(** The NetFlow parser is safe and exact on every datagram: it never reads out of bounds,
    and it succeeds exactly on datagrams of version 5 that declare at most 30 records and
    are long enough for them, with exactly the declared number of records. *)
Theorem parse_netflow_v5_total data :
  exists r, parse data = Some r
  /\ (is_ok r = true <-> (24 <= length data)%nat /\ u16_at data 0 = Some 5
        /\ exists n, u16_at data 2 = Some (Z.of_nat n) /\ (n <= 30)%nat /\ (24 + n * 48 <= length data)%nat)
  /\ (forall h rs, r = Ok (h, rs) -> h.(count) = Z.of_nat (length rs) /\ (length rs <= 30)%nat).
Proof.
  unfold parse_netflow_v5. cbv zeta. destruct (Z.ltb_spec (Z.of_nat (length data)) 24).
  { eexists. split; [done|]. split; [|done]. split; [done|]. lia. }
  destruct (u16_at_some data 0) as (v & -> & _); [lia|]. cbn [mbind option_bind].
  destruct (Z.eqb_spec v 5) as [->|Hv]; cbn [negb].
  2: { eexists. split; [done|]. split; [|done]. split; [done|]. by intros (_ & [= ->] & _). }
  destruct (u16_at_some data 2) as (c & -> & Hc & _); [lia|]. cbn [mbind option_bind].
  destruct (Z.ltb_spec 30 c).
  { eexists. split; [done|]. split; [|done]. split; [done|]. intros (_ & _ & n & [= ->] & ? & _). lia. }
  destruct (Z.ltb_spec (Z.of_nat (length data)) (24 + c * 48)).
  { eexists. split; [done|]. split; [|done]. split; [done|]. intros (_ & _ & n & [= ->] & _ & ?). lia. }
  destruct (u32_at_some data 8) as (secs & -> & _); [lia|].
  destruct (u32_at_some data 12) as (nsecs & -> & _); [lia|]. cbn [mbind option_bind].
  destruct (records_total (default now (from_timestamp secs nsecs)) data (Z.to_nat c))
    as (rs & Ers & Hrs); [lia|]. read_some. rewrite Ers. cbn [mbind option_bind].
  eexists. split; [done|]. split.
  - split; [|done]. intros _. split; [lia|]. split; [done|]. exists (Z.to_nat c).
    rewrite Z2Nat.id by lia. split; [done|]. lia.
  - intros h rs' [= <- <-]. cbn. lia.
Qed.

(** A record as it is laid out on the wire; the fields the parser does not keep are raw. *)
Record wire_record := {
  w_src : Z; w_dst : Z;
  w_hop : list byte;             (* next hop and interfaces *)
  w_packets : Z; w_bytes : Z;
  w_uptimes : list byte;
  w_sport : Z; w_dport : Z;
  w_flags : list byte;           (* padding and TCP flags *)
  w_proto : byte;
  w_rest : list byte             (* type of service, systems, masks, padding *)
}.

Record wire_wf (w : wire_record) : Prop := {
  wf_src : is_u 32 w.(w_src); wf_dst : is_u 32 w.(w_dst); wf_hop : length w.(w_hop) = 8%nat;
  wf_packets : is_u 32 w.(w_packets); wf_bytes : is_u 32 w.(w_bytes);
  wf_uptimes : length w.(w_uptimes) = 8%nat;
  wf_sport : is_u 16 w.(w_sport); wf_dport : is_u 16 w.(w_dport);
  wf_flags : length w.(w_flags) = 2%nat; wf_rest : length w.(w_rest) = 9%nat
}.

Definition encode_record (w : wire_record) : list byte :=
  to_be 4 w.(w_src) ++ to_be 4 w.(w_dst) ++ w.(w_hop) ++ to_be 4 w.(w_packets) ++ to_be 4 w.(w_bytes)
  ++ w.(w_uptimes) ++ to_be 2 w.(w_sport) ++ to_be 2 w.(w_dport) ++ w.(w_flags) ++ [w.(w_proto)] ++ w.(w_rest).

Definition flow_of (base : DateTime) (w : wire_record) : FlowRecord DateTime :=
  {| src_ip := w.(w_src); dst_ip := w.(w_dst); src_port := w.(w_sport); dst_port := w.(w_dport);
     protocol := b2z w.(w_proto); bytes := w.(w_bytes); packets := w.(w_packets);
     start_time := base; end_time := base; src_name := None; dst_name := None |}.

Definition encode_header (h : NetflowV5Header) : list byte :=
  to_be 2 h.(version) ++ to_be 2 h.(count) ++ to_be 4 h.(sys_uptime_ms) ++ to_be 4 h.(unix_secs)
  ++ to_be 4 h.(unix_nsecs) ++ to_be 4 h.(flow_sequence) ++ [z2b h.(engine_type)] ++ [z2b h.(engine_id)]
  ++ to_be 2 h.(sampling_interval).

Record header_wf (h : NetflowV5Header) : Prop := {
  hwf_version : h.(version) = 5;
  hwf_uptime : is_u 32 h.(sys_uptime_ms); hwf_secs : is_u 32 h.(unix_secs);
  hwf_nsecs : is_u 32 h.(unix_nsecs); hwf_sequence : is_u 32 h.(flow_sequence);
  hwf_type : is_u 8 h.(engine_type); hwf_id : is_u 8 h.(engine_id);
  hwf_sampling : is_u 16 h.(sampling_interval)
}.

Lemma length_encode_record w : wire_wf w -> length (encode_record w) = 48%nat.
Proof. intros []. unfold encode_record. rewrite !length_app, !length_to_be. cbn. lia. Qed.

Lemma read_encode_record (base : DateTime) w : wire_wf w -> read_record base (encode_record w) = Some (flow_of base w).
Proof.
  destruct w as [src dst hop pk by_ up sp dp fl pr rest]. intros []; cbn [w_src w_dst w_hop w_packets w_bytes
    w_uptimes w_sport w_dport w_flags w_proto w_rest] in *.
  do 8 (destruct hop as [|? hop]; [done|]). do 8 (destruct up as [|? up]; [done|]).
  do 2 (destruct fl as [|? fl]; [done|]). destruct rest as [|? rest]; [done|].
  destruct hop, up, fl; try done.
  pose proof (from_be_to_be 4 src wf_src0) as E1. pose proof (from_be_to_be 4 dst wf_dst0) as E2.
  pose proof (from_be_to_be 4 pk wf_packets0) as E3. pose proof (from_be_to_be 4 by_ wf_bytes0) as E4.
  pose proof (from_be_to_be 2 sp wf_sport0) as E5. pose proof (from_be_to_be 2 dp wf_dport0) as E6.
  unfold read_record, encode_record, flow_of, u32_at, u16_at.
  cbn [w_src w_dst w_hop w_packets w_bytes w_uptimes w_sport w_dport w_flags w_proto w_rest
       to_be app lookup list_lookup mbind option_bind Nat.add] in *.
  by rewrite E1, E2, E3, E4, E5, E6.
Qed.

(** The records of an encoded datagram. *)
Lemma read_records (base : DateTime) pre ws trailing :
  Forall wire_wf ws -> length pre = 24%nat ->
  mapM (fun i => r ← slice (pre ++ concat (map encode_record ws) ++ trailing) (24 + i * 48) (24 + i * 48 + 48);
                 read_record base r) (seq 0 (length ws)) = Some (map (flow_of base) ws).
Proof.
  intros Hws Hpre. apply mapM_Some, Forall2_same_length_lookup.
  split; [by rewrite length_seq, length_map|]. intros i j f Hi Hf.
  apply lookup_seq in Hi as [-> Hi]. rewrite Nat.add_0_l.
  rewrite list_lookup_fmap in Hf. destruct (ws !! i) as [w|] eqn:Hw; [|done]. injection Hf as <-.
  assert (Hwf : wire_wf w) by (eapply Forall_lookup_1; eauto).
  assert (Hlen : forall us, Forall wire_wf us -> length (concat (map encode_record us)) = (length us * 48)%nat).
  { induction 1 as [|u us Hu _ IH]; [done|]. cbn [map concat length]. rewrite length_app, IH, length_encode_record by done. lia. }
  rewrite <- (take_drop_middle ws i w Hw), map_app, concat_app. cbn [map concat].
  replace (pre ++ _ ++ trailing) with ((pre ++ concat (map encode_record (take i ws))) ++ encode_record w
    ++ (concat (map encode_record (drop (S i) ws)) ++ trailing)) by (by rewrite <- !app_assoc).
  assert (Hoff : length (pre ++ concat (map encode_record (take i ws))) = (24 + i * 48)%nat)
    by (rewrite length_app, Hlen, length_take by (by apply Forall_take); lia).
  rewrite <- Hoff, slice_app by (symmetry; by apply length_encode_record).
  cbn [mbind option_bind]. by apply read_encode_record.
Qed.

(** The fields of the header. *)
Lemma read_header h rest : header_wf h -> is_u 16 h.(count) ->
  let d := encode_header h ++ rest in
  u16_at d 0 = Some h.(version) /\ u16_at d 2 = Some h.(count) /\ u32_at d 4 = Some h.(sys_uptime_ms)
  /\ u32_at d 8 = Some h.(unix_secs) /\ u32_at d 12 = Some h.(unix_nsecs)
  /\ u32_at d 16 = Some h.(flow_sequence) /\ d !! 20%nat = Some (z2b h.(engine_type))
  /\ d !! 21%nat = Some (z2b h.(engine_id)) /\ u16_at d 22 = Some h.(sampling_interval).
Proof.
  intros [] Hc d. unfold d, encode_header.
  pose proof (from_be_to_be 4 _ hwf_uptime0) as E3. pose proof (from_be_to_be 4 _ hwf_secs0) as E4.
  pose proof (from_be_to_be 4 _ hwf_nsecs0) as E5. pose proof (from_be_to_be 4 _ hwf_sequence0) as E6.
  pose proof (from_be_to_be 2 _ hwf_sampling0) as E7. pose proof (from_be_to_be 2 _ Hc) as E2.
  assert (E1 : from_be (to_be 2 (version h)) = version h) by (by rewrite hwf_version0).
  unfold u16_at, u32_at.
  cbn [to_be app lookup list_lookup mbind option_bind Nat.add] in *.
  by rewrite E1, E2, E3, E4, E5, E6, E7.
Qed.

□ □ □ □ □

WHAT YOU WILL DO: Gather and copy every line of the data in which the string "parser" is found.

TASK ANSWER:
(** The NetFlow parser is safe and exact on every datagram: it never reads out of bounds,
(** A record as it is laid out on the wire; the fields the parser does not keep are raw. *)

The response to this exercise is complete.